Традиции народов обладают способностью выживать в любых социальных катаклизмах - но у других народов главной оказывается возложенная на них историей миссия

В свое время война в Чечне обнаружила, что в чеченском этносе живы, несмотря на многолетнюю «прививку» так называемых «цивилизационных» ценностей, реликты, казалось бы, уже всеми забытых традиций, таких, например, как рабство, казнь «неверных» путем отрезания голов, газават, джихад, кровомщение, шариатский суд, неприятие христианства как разновидности паганизма и идолопоклонства и т. д.

Такого рода традиционные этнические ценности были востребованы не только радикальными экстремистами (политическими и религиозными), но получили одобрение и поддержку со стороны старейшин, части интеллигенции и простого народа. Об этом свидетельствуют факты. Так, жителям многих чеченских сел было хорошо известно, что велось планомерное строительство «специальных» помещений для содержания рабов. Акты перепродажи рабов по цепочке от одного хозяина к другому, их жестокие наказания за попытки к бегству были известны повсеместно.

Мусульманская интеллигенция оказалась очень сильно привязанной к своим культурно-религиозным традициям, чего нельзя сказать, например, о русской интеллигенции.

Не было великой тайной и то, кто из жителей отрезал русским пленным солдатам как баранам головы, уши и творил иные зверства. Симптоматично, что мусульманские священнослужители, зная о пленении православных священников, о пытках, чинимых по отношению к ним, не возвысили свой голос «против». Народ «безмолвствовал». Не зафиксировано ни одного случая публичного массового протестного выступления, например, тех же женщин, мужья и сыновья которых занимались работорговлей, истязанием пленных русских солдат.

В тогдашних лагерях для беженцев, несомненно, были семьи террористов. Они мирно сосуществовали с основной массой беженцев, которые окружали их заботой, сочувствием и поддержкой. Ни одного обращения к террористам с призывом перейти к политическим формам разрешения конфликта не появилось от чеченских женщин и стариков, живущих в ужасных условиях лагерей для беженцев, что свидетельствует об их молчаливом одобрении «священной» войны против России. Кадры видеохроники запечатлевают какую-то мистическую «пассионарную» одержимость, таящуюся в глазах не только боевиков, но и многих мирных чеченцев.

Конечно, непосредственными причинами легализации такого рода «негативных» с цивилизационной точки зрения традиций явились военные действия на Кавказе. Опуская подробный анализ обстоятельств, приведших к ним, отметим, что стратегия и тактика военных действий разрабатывалась без учета специфики национально- этнических традиций горцев. Но все же остается сущностный вопрос: почему, например, в Чечне еще во времена Джохара Дудаева интеллектуальная, духовная и военная элита, получившая, как правило, светское образование в СССР, а значит, приобщившаяся к содержанию и стилю советской цивилизационной ментальности, легализовала традиционные этническо-религиозные ценности?
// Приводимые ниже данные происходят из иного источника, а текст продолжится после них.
Definition hist_total (diffs : gmap Z Z) : Z :=
  map_fold (λ _ v acc, v + acc) 0 diffs.

(** Every value in the buffer or still to be sent is a key of the
    histogram of a board size whose square is [N]. *)
Definition values_in_range (N : Z) (σ : experiment) : Prop :=
  Forall (λ v, 0 ≤ v < N) (buffer σ) ∧
  Forall (Forall (λ v, 0 ≤ v < N)) (pending σ).

(** * An environment to run the searches in

    Rationals for float64, with a rational function in the place of
    [math.Exp], and a tape of numbers for the generator. The theorems hold
    for every environment; this one serves to evaluate the model. *)

Definition Q_exp (x : Q) : Q := (1 / (1 - x))%Q.

#[global] Program Instance Q_float : Float64Ops Q := {|
  f_zero := 0%Q;
  f_one := 1%Q;
  f_eq := Qeq_bool;
  f_lt x y := negb (Qle_bool y x);
  f_of_int := inject_Z;
  f_neg := Qopp;
  f_div := Qdiv;
  f_mul := Qmult;
  f_exp := Q_exp;
|}.
Next Obligation.
  intros x y Hlt. apply negb_true_iff in Hlt.
  destruct (Qeq_bool y x) eqn:Heq; [|done].
  apply Qeq_bool_iff in Heq.
  assert (Qle_bool y x = true) as Hle; [|congruence].
  apply Qle_bool_iff. rewrite Heq. apply Qle_refl.
Qed.

Definition tape_Intn (n : Z) (g : list Z) : option (Z * list Z) :=
  if bool_decide (0 < n) then Some (hd 0 g `mod` n, tl g) else None.

Definition tape_Float64 (g : list Z) : Q * list Z :=
  (Qmake (hd 0 g `mod` 1000) 1000, tl g).

#[global] Program Instance tape_rand : Rand (list Z) Q := {|
  rand_Intn := tape_Intn;
  rand_Float64 := tape_Float64;
|}.
Next Obligation.
  intros n g k g'. unfold tape_Intn. case_bool_decide; [|done].
  intros [= <- _]. by apply Z.mod_pos_bound.
Qed.
Next Obligation.
  intros n g Hn. unfold tape_Intn. by rewrite bool_decide_true.
Qed.

(** Parameters for sample runs: two temperature levels of three steps. *)
Definition sample_params (objective : Board) : SimulatedAnnealParams Q :=
  mkParams objective (1 # 4)%Q (1 # 2)%Q 3 10.

(** The parameters of [RunSimAnneal] in the sample environment, and a tape
    of draws. *)
Definition RunSimAnneal_params : SimulatedAnnealParams Q :=
  mkParams (canonical 3) (1 # 100000000000)%Q (99 # 100)%Q 1000 10000000000.

Definition sample_tape (n : Z) : list Z :=
  (λ i, (i * 7919 + 13) `mod` 1009) <$> seqZ 0 n.

(** Sample boards. *)
Definition board_1x1 : Board := mkBoard 1 [[0]].
Definition board_2x2 : Board := mkBoard 2 [[1; 0]; [2; 3]].
Definition board_3x3 : Board := mkBoard 3 [[1; 2; 3]; [4; 0; 5]; [6; 7; 8]].

(** * Proofs *)

(** ** Loops *)

Lemma for_each_app {A S} (l1 l2 : list A) (body : A → S → option S) s :
  for_each (l1 ++ l2) body s = s' ← for_each l1 body s; for_each l2 body s'.
Proof.
  revert s. induction l1 as [|x l1 IH]; intros s; simpl; [done|].
  destruct (body x s); simpl; auto.
Qed.

Lemma for_each_sum {A} (l : list A) (f : A → Z) (body : A → Z → option Z) c :
  (∀ x c, x ∈ l → body x c = Some (c + f x)) →
  for_each l body c = Some (c + sumZ f l).
Proof.
  revert c. induction l as [|x l IH]; intros c Hb; simpl.
  - f_equal. lia.
  - rewrite Hb by left. simpl. rewrite IH.
    + f_equal. lia.
    + intros y c' Hy. apply Hb. by right.
Qed.

Lemma sumZ_app {A} (f : A → Z) l1 l2 : sumZ f (l1 ++ l2) = sumZ f l1 + sumZ f l2.
Proof. induction l1; simpl; lia. Qed.

Lemma sumZ_fmap {A B} (g : A → B) (f : B → Z) l : sumZ f (g <$> l) = sumZ (f ∘ g) l.
Proof. induction l; csimpl; [done|]. by rewrite IHl. Qed.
Ответ на этот вопрос содержит два уровня. Во-первых, легализовать традицию можно только в том случае, если она «жива». Случай с Чечней свидетельствует о том, что этнические традиции народов Северного Кавказа не были уничтожены в процессе «советизации», и в «нужный» момент они вышли на поверхность, сбросив окутывающий их «тонкий» и «легкий» флер советско-светской ментальности. Вернувшись к традициям, народы Северного Кавказа (и не только они) сразу же «выпали» из той особой общности людей, которую советские обществоведы назвали «советским народом». В 70-е - 80-е годы ХХ века казалось, что наконец-то создано общество дружественных трудящихся классов, для которых национально-этнические и религиозные особенности не имеют решающего значения, ибо у них общая Родина - СССР, общее мировоззрение и единый образ жизни - советский, общая цель - коммунизм.
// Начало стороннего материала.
(** [s.split(sep)] for a non-empty separator [sep = String a sep'],
    scanning [s] from the left; [cur] is the piece being built. *)
Equations? splitOn (a : ascii) (sep' : string) (s : string) (cur : string)
    : list string by wf (String.length s) lt :=
  splitOn a sep' EmptyString cur := [cur];
  splitOn a sep' (String c s') cur
    with String.prefix (String a sep') (String c s') := {
    | true => cur :: splitOn a sep' (sdrop (String.length sep') s') ""
    | false => splitOn a sep' s' (cur +:+ String c "") }.
Proof.
  clear. revert s'.
  induction (String.length sep') as [|n IH]; intros [|? s']; simpl; try lia.
  specialize (IH s'). lia.
Qed.

(** [s.split("")]: the code units of [s] *)
Fixpoint codeUnits (s : string) : list string :=
  match s with
  | EmptyString => []
  | String c s' => String c "" :: codeUnits s'
  end.

(** [s.split(sep)] with a string separator *)
Definition split (sep s : string) : list string :=
  match sep with
  | EmptyString => codeUnits s
  | String a sep' => splitOn a sep' s ""
  end.

(** [PATH_SEPARATOR_REGEX = /(\/)/]: one slash, captured *)
Definition PATH_SEPARATOR : ascii := "/".

(** [s.split(PATH_SEPARATOR_REGEX)]: the pieces between slashes; the
    capture group puts each matched slash into the result as a token of
    its own. [cur] is the piece being built. *)
Fixpoint splitSeparator (s : string) (cur : string) : list string :=
  match s with
  | EmptyString => [cur]
  | String c s' =>
      if decide (c = PATH_SEPARATOR)
      then cur :: String c "" :: splitSeparator s' ""
      else splitSeparator s' (cur +:+ String c "")
  end.

(** [l.join('')] *)
Definition join (l : list string) : string := String.concat "" l.

(** [Array.prototype.sort()] without comparator on an array of strings:
    ascending in the code-unit order. *)
Fixpoint sortInsert (x : string) (l : list string) : list string :=
  match l with
  | [] => [x]
  | y :: l' => if String.leb x y then x :: l else y :: sortInsert x l'
  end.

Fixpoint arraySort (l : list string) : list string :=
  match l with
  | [] => []
  | x :: l' => sortInsert x (arraySort l')
  end.

(** the order of the sort, as a proposition *)
Definition lebP (x y : string) : Prop := String.leb x y = true.

(** ** Range merger *)

Section merger.
(** The type of [source] comes from [./types], which declares
    [MappingRange]; the merger only compares sources with [===]. *)
Context {Source : Type} `{!EqDecision Source}.

Record MappingRange := mkRange { start : Z; end_ : Z; source : Source }.

(** The [for] loop, for [i] running over [ranges[1..]]:
    [prev] is [ranges[i - 1]], [rest] is [ranges[i..]], and
    [start0], [end0], [source0] are the loop variables
    [start], [end], [source]. *)
Fixpoint mergeLoop (prev : MappingRange) (rest : list MappingRange)
    (start0 end0 : Z) (source0 : Source)
    (mergedRanges : list MappingRange) : list MappingRange :=
  match rest with
  | [] => mergedRanges ++ [mkRange start0 end0 source0]
  | r :: rest' =>
      let isSourceMatch := bool_decide (source r = source prev) in
      let isConsecutive := bool_decide (start r - end_ prev = 1) in
      if isSourceMatch && isConsecutive
      then mergeLoop r rest' start0 (end_ r) source0 mergedRanges
      else mergeLoop r rest' (start r) (end_ r) (source r)
             (mergedRanges ++ [mkRange start0 end0 source0])
  end.

(** [mergeRanges]: the single-range list is returned as it is; on the
    empty list the destructuring of [ranges[0]] (which is [undefined])
    throws a [TypeError]. *)
Definition mergeRanges (ranges : list MappingRange)
    : outcome (list MappingRange) :=
  let rangesCount := length ranges in
  if decide (rangesCount = 1%nat) then Returned ranges
  else
    match ranges with
    | [] => Thrown TypeError
    | r0 :: rest =>
        Returned (mergeLoop r0 rest (start r0) (end_ r0) (source r0) [])
    end.

(** *** Vocabulary of the specification *)

(** a range holds [end - start + 1 >= 1] bytes *)
Definition wf (r : MappingRange) : Prop := start r ≤ end_ r.

(** each range starts right after the previous one ends *)
Definition contiguous (l : list MappingRange) : Prop :=
  adjacent (λ a b, start b = end_ a + 1) l.

(** no two ranges share a byte; earlier ranges lie before later ones *)
Definition nonoverlapping (l : list MappingRange) : Prop :=
  pairwise (λ a b, end_ a < start b) l.

(** ranges are well formed and their starts increase *)
Definition ordered (l : list MappingRange) : Prop :=
  Forall wf l ∧ pairwise (λ a b, start a < start b) l.

(** byte [z] lies in some range of [l] *)
Definition covered (l : list MappingRange) (z : Z) : Prop :=
  Exists (λ r, start r ≤ z ≤ end_ r) l.

(** two neighbours that the merger coalesces *)
Definition joinable (a b : MappingRange) : Prop :=
  source b = source a ∧ start b - end_ a = 1.

(** the loop without its accumulator [mergedRanges] *)
Fixpoint groups (prev : MappingRange) (rest : list MappingRange)
    (start0 end0 : Z) (source0 : Source) : list MappingRange :=
  match rest with
  | [] => [mkRange start0 end0 source0]
  | r :: rest' =>
      if bool_decide (source r = source prev)
         && bool_decide (start r - end_ prev = 1)
      then groups r rest' start0 (end_ r) source0
      else mkRange start0 end0 source0
             :: groups r rest' (start r) (end_ r) (source r)
  end.
End merger.

Arguments MappingRange Source : clear implicits.

(** a range list as the attribution engine produces them *)
Definition sampleRanges : list (MappingRange string) :=
  [mkRange 0 3 "a.js"; mkRange 4 5 "a.js"; mkRange 6 9 "b.js";
   mkRange 10 10 "a.js"].

(** ** Occurrence counter *)

(** The [while (position !== -1)] loop of [getOccurrencesCount]. *)
Fixpoint countLoop (fuel : nat) (subString string_ : string)
    (count : nat) (position : Z) : option nat :=
  match fuel with
  | O => None
  | S fuel' =>
      if bool_decide (position ≠ -1)
      then
        let subStringLength := Z.of_nat (String.length subString) in
        countLoop fuel' subString string_ (count + 1)%nat
          (indexOf string_ subString (position + subStringLength))
      else Some count
  end.

Definition getOccurrencesCount (fuel : nat) (subString string_ : string)
    : option nat :=
  countLoop fuel subString string_ 0%nat (indexOf string_ subString 0).

(** ** Common-prefix resolver *)

(** [while (i < L && a1[i] === a2[i]) i++], with [remaining = L - i];
    [a2[i]] may be [undefined], which is never [===] to a string. *)
Fixpoint commonLoop (remaining : nat) (a1 a2 : list string) (i : nat) : nat :=
  match remaining with
  | O => i
  | S remaining' =>
      if bool_decide (a1 !! i = a2 !! i)
      then commonLoop remaining' a1 a2 (S i)
      else i
  end.

(** The part of [getCommonPathPrefix] after the sort; [A[0]] and
    [A[A.length - 1]] are [undefined] on an empty array, where calling
    [split] throws. *)
Definition prefixOfSorted (A : list string) : outcome string :=
  match A !! 0%nat, A !! (length A - 1)%nat with
  | Some first, Some final =>
      let a1 := splitSeparator first "" in
      let a2 := splitSeparator final "" in
      let L := length a1 in
      let i := commonLoop L a1 a2 0 in
      Returned (join (take i a1))
  | _, _ => Thrown TypeError
  end.

(** [getCommonPathPrefix] on array values *)
Definition getCommonPathPrefix (paths : list string) : outcome string :=
  if decide (length paths < 2)%nat then Returned ""
  else prefixOfSorted (arraySort paths).

(** The longest run of leading tokens that all paths share, following
    the words of the specification ("the longest string prefix shared by
    all paths, prefix boundaries aligned to path-separator characters"). *)
Fixpoint commonTokens (t1 t2 : list string) : list string :=
  match t1, t2 with
  | x :: t1', y :: t2' => if decide (x = y) then x :: commonTokens t1' t2' else []
  | _, _ => []
  end.

Definition alignedCommonPrefix (paths : list string) : string :=
  match paths with
  | [] => ""
  | p :: ps =>
      join (foldl (λ acc q, commonTokens acc (splitSeparator q ""))
                  (splitSeparator p "") ps)
  end.

(** *** The same function on array references

    Arrays are mutable objects: [concat] allocates a new array and [sort]
    sorts its receiver in place. *)

Module Store.
Definition ref := positive.
Abbreviation store := (gmap positive (list string)).

Definition M (A : Type) : Type := store → outcome (A * store).

Definition ret {A} (a : A) : M A := λ h, Returned (a, h).

Definition bind {A B} (m : M A) (f : A → M B) : M B :=
  λ h, match m h with
       | Returned (a, h') => f a h'
       | Thrown e => Thrown e
       end.

Definition lift {A} (o : outcome A) : M A :=
  λ h, match o with
       | Returned a => Returned (a, h)
       | Thrown e => Thrown e
       end.

(** reading the elements of the array behind [r] *)
Definition read (r : ref) : M (list string) :=
  λ h, match h !! r with
       | Some a => Returned (a, h)
       | None => Thrown TypeError
       end.

(** [r.concat()]: a new array with the same elements *)
Definition concat (r : ref) : M ref :=
  λ h, match h !! r with
       | Some a => let r' := fresh (dom h) in Returned (r', <[r' := a]> h)
       | None => Thrown TypeError
       end.

(** [r.sort()]: sorts the array behind [r] and returns [r] itself *)
Definition sort (r : ref) : M ref :=
  λ h, match h !! r with
       | Some a => Returned (r, <[r := arraySort a]> h)
       | None => Thrown TypeError
       end.
End Store.

Notation "'let!' x ':=' m 'in' k" := (Store.bind m (λ x, k))
  (at level 10, x name, m at level 100, k at level 200, only parsing).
Решение национальной проблемы в СССР базировалось на идее, согласно которой рабочему классу «во всех нациях присущи одни и те же интересы». Называя попытки объединения народов «под эгидой всеобщей свободы торговли» иллюзорными и пустыми, Фридрих Энгельс утверждал, что только пролетариат, в отличие от буржуазии, способен «подняться выше национального интереса». В дальнейшем это общее высказывание о пролетарском интернационализме было сформулировано в «Манифесте Коммунистической партии» в виде лозунга «Пролетарии всех стран, соединяйтесь!». В официальной идеологии советской эпохи существовало единое мнение, что недоверие между нациями и этносами, взаимные обиды, разделяющие их, можно преодолеть, опираясь на рабочий класс, интересы которого едины и не зависят от национальных традиций.
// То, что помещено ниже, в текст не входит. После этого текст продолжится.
(** * A shallow embedding of the worker's linked-list CRDT (worker/worker.go)

    The development models the document part of the worker: the [Element]
    and [CRDT] records, the insert resolver ([addToCRDT] and its helpers),
    the local insert path ([addRight]), the merge path ([ApplyIncomingOps])
    and the walk used by [getMessage].  Go maps from strings to pointers
    are [gmap string _]; every pointer stored in [Elements] is a fresh
    deep copy, so two keys never alias and a write through a pointer is an
    update of the map at the key the pointer was fetched from.  A nil
    dereference is the outcome [Panic]; a loop that cannot end is [Hang]. *)

From Stdlib Require Import ZArith Lia Ascii.
From Stdlib Require String.
From stdpp Require Import base option list strings gmap fin_maps pretty sorting.

Local Open Scope Z_scope.

(** ** Go primitives: [int], [strconv.Itoa], [strconv.Atoi] *)

Module Go.

Definition MaxInt : Z := 2 ^ 63 - 1.
Definition MinInt : Z := - 2 ^ 63.

(** Two's complement wrap-around of a 64-bit [int]. *)
Definition wrap (z : Z) : Z := (z + 2 ^ 63) mod 2 ^ 64 - 2 ^ 63.

(** [n++] on an [int]. *)
Definition incr (n : Z) : Z := wrap (n + 1).

(** [strconv.Itoa]: the decimal numeral, with a leading minus sign for
    negative numbers. *)
Definition Itoa (n : Z) : string := pretty n.

Definition digitVal (c : ascii) : option Z :=
  let n := Z.of_N (N_of_ascii c) in
  if (48 <=? n) && (n <=? 57) then Some (n - 48) else None.

(** The largest [uint64], and the smallest number whose tenfold is
    beyond it ([maxUint64/10 + 1] in [strconv.ParseUint]). *)
Definition maxUint64 : Z := 18446744073709551615.
Definition cutoff : Z := 1844674407370955162.

(** The digit loop of [strconv.ParseUint] in base 10, with [n] read so
    far.  A byte that is no decimal digit is a syntax error ([None]).
    When the next digit would take the number beyond [uint64] the loop
    returns [maxUint64] with a range error at once: the bytes behind are
    not read. *)
Fixpoint parseUint (s : string) (n : Z) : option Z :=
  match s with
  | EmptyString => Some n
  | String c s' =>
      match digitVal c with
      | None => None
      | Some d =>
          if cutoff <=? n then Some maxUint64
          else
            let n1 := n * 10 + d in
            if maxUint64 <? n1 then Some maxUint64 else parseUint s' n1
      end
  end.

(** [strconv.Atoi] with its error dropped (every call site writes
    [n, _ = strconv.Atoi(s)]).  An optional sign is taken off; an empty
    rest or a syntax error gives 0; otherwise the unsigned value of
    [parseUint], which is [maxUint64] after a range error, is clamped to
    the range of [int] as [strconv.ParseInt] does and negated under a
    minus sign.  (The fast path of [Atoi] for short strings computes
    the same.) *)
Definition Atoi (s : string) : Z :=
  match s with
  | EmptyString => 0
  | String c rest =>
      let neg := bool_decide (c = "-"%char) in
      let body := if bool_decide (c = "-"%char) || bool_decide (c = "+"%char)
                  then rest else s in
      match body with
      | EmptyString => 0
      | _ =>
          match parseUint body 0 with
          | None => 0
          | Some un => if neg then Z.max (- un) MinInt else Z.min un MaxInt
          end
      end
  end.

End Go.

Export Go.

(** ** Outcomes of a call *)

Inductive result (A : Type) : Type :=
| Ok (a : A)
| Panic
| Hang.
Arguments Ok {A} a.
Arguments Panic {A}.
Arguments Hang {A}.

Global Instance result_ret : MRet result := @Ok.
Global Instance result_bind : MBind result := λ A B f m,
  match m with
  | Ok a => f a
  | Panic => Panic
  | Hang => Hang
  end.

(** The [error] values the modelled functions can return. *)
Inductive error : Type :=
| ErrNil
| NoCRDTError (sessionID : string).

(** ** Data model *)

Record Element : Type := mkElement {
  SessionID : string;
  ClientID : string;
  Deleted : bool;
  ID : string;
  PrevID : string;
  NextID : string;
  Text : string
}.

Record CRDT : Type := mkCRDT {
  Elements : gmap string Element;
  CrdtFirstID : string;
  NextOpNumber : Z
}.

(** The fields of [Worker] that the document code reads or writes; the
    network handles are left out. *)
Record Worker : Type := mkWorker {
  workerID : Z;
  crdt : gmap string CRDT;
  localOps : list Element
}.

Global Instance Element_eq_dec : EqDecision Element.
Proof. solve_decision. Defined.

Definition INITIAL_ID : string := "12345".

(** [e.NextID = n] and [e.PrevID = p] on a stored element. *)
Definition setNextID (e : Element) (n : string) : Element :=
  mkElement (SessionID e) (ClientID e) (Deleted e) (ID e) (PrevID e) n (Text e).

Definition setPrevID (e : Element) (p : string) : Element :=
  mkElement (SessionID e) (ClientID e) (Deleted e) (ID e) p (NextID e) (Text e).

Definition setElements (d : CRDT) (els : gmap string Element) : CRDT :=
  mkCRDT els (CrdtFirstID d) (NextOpNumber d).

Definition setFirstID (d : CRDT) (k : string) : CRDT :=
  mkCRDT (Elements d) k (NextOpNumber d).

(** [&CRDT{make(map[string]*Element), "", 1}] of [newSession]. *)
Definition newCRDT : CRDT := mkCRDT ∅ "" 1.

(** ** The insert resolver *)

(** [firstCRDTEntry]: the returned flag and the document afterwards. *)
Definition firstCRDTEntry (opID : string) (d : CRDT) : bool * CRDT :=
  if bool_decide (size (Elements d) ≤ 0)%nat
  then (true, setFirstID d opID)
  else (false, d).

(** [replacingFirstOp]: the flag, the new element (its [NextID] is
    written) and the document.  [firstOp.PrevID = opID] panics when the
    map has no element under [CrdtFirstID]. *)
Definition replacingFirstOp (newElement : Element) (prevID opID : string)
    (d : CRDT) : result (bool * Element * CRDT) :=
  if bool_decide (prevID = INITIAL_ID) then
    match Elements d !! CrdtFirstID d with
    | None => Panic
    | Some firstOp =>
        let newElement' := setNextID newElement (CrdtFirstID d) in
        let els := <[CrdtFirstID d := setPrevID firstOp opID]> (Elements d) in
        Ok (true, newElement', mkCRDT els opID (NextOpNumber d))
    end
  else Ok (false, newElement, d).

(** The [for] loop of [samePlaceInsertCheck].  Each turn evaluates the
    loop condition once; the state is [prevOp] and [nextOpID]. *)
Fixpoint samePlaceLoop (fuel : nat) (els : gmap string Element)
    (newElement : Element) (newOpID : Z) (prevOp : Element) (nextOpID : Z)
    : result string :=
  match fuel with
  | O => Hang
  | S fuel' =>
      if newOpID <=? nextOpID then
        match els !! NextID prevOp with
        | None => Panic
        | Some succ =>
            if bool_decide (ClientID newElement ≠ ClientID succ) then
              match els !! Itoa nextOpID with
              | None => Panic
              | Some prevOp' =>
                  samePlaceLoop fuel' els newElement newOpID prevOp'
                    (Atoi (NextID prevOp'))
              end
            else Ok (ID prevOp)
        end
      else Ok (ID prevOp)
  end.

(** The loop state is an element of the map, so a run that ends makes at
    most [size els] turns; with this bound [Hang] is a run that repeats a
    state. *)
Definition loopBound (els : gmap string Element) : nat := S (size els).

Definition samePlaceInsertCheck (newElement : Element) (prevID opID : string)
    (d : CRDT) : result string :=
  match Elements d !! prevID with
  | None => Panic
  | Some prevOp =>
      if bool_decide (NextID prevOp ≠ "") then
        samePlaceLoop (loopBound (Elements d)) (Elements d) newElement
          (Atoi opID) prevOp (Atoi (NextID prevOp))
      else Ok prevID
  end.

Definition normalInsert (newElement : Element) (prevID opID : string)
    (d : CRDT) : result (Element * CRDT) :=
  newPrevID ← samePlaceInsertCheck newElement prevID opID d;
  match Elements d !! newPrevID with
  | None => Panic
  | Some prevOp =>
      Ok (setNextID newElement (NextID prevOp),
          setElements d (<[newPrevID := setNextID prevOp opID]> (Elements d)))
  end.

(** [addOpAndIncrementCounter]: stores a copy under [opID], appends the
    copy to the worker's [localOps] and advances the counter. *)
Definition addOpAndIncrementCounter (w : Worker) (newElement : Element)
    (opID : string) (d : CRDT) : Worker * CRDT :=
  let deepCopyOp :=
    mkElement (SessionID newElement) (ClientID newElement) (Deleted newElement)
      (ID newElement) (PrevID newElement) (NextID newElement) (Text newElement) in
  (mkWorker (workerID w) (crdt w) (localOps w ++ [deepCopyOp]),
   mkCRDT (<[opID := deepCopyOp]> (Elements d)) (CrdtFirstID d)
     (incr (NextOpNumber d))).

(** [addToCRDT]; its [error] result is always nil and is not returned
    here.  The document is passed by pointer in the source: the caller
    keeps using the returned one. *)
Definition addToCRDT (w : Worker) (newElement : Element) (d : CRDT)
    : result (Worker * CRDT) :=
  let '(isFirst, d1) := firstCRDTEntry (ID newElement) d in
  if isFirst then Ok (addOpAndIncrementCounter w newElement (ID newElement) d1)
  else
    '(isReplace, newElement2, d2) ←
      replacingFirstOp newElement (PrevID newElement) (ID newElement) d1;
    if (isReplace : bool)
    then Ok (addOpAndIncrementCounter w newElement2 (ID newElement2) d2)
    else
      '(newElement3, d3) ←
        normalInsert newElement2 (PrevID newElement2) (ID newElement2) d2;
      Ok (addOpAndIncrementCounter w newElement3 (ID newElement3) d3).

(** ** Local inserts and merge *)

Definition prevIDExists (w : Worker) (prevID sessionID : string) : bool :=
  match crdt w !! sessionID with
  | Some d =>
      bool_decide (is_Some (Elements d !! prevID)) || bool_decide (prevID = INITIAL_ID)
  | None => false
  end.

(** The identifier minted by [addRight]. *)
Definition mintOpID (nextOpNumber workerID : Z) : string :=
  Itoa nextOpNumber +:+ Itoa workerID.

(** The document behind a [*CRDT] is the one stored in [w.crdt] under the
    session it was fetched from. *)
Definition storeCRDT (w : Worker) (sessionID : string) (d : CRDT) : Worker :=
  mkWorker (workerID w) (<[sessionID := d]> (crdt w)) (localOps w).

Definition addRight (w : Worker) (prevID content sessionID : string)
    : result (Worker * error) :=
  if negb (prevIDExists w prevID sessionID) then Ok (w, ErrNil)
  else
    match crdt w !! sessionID with
    | None => Panic
    | Some d =>
        let opID := mintOpID (NextOpNumber d) (workerID w) in
        let newElement :=
          mkElement sessionID (Itoa (workerID w)) false opID prevID "" content in
        '(w', d') ← addToCRDT w newElement d;
        Ok (storeCRDT w' sessionID d', ErrNil)
    end.

(** The body of the [range] loop of [ApplyIncomingOps], one operation. *)
Definition applyIncomingOp (w : Worker) (op : Element) : result Worker :=
  match crdt w !! SessionID op with
  | Some d =>
      match Elements d !! ID op with
      | None =>
          '(w', d') ← addToCRDT w op d;
          Ok (storeCRDT w' (SessionID op) d')
      | Some _ => Ok w
      end
  | None => Ok w
  end.

Fixpoint applyIncomingOps (w : Worker) (incomingOps : list Element)
    : result Worker :=
  match incomingOps with
  | [] => Ok w
  | op :: rest => w' ← applyIncomingOp w op; applyIncomingOps w' rest
  end.

Definition ApplyIncomingOps (w : Worker) (incomingOps : list Element)
    : result (Worker * error) :=
  w' ← applyIncomingOps w incomingOps; Ok (w', ErrNil).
Методологическим основанием изучения всех национально-этнических проблем стал в советском марксизме принцип их органической связи с социальной, классовой структурой общества, с господствующим типом собственности. Такую позицию советских специалистов по национальному вопросу разделяли лидеры многих зарубежных компартий.

Но уже в докладе Юрия Андропова «О 60-й годовщине образования СССР», наряду с признанием идеологемы, что рабочий класс по своему экономическому положению, по своей идеологии, психологии и морали был и остается наиболее последовательным выразителем интернациональной солидарности и братства трудящихся, появились тревожные нотки по поводу необходимости усиления интернационального воспитания. Другими словами, было признано, что к концу эпохи шестидесятилетнего существования СССР проблема национально-этнической напряженности не была снята полностью.

Объяснение этим негативным явлениям давалось опять-таки в парадигме пролетарского интернационализма и классовой борьбы. Среди причин существования национальной напряженности назывались следующие: воспроизводство молодого поколения, не закаленного в классовых битвах («люди из небытия»); слабая работа по повышению идейной зрелости, социальной активности, общей культуры многонационального рабочего класса. Отмечалось также, что во многих национальных республиках, автономных национальных округах число рабочих неизмеримо мало в общем, количественном составе коренного населения. К тому же рабочий класс формировался в этих регионах в основном из людей некоренных этнонациональных групп.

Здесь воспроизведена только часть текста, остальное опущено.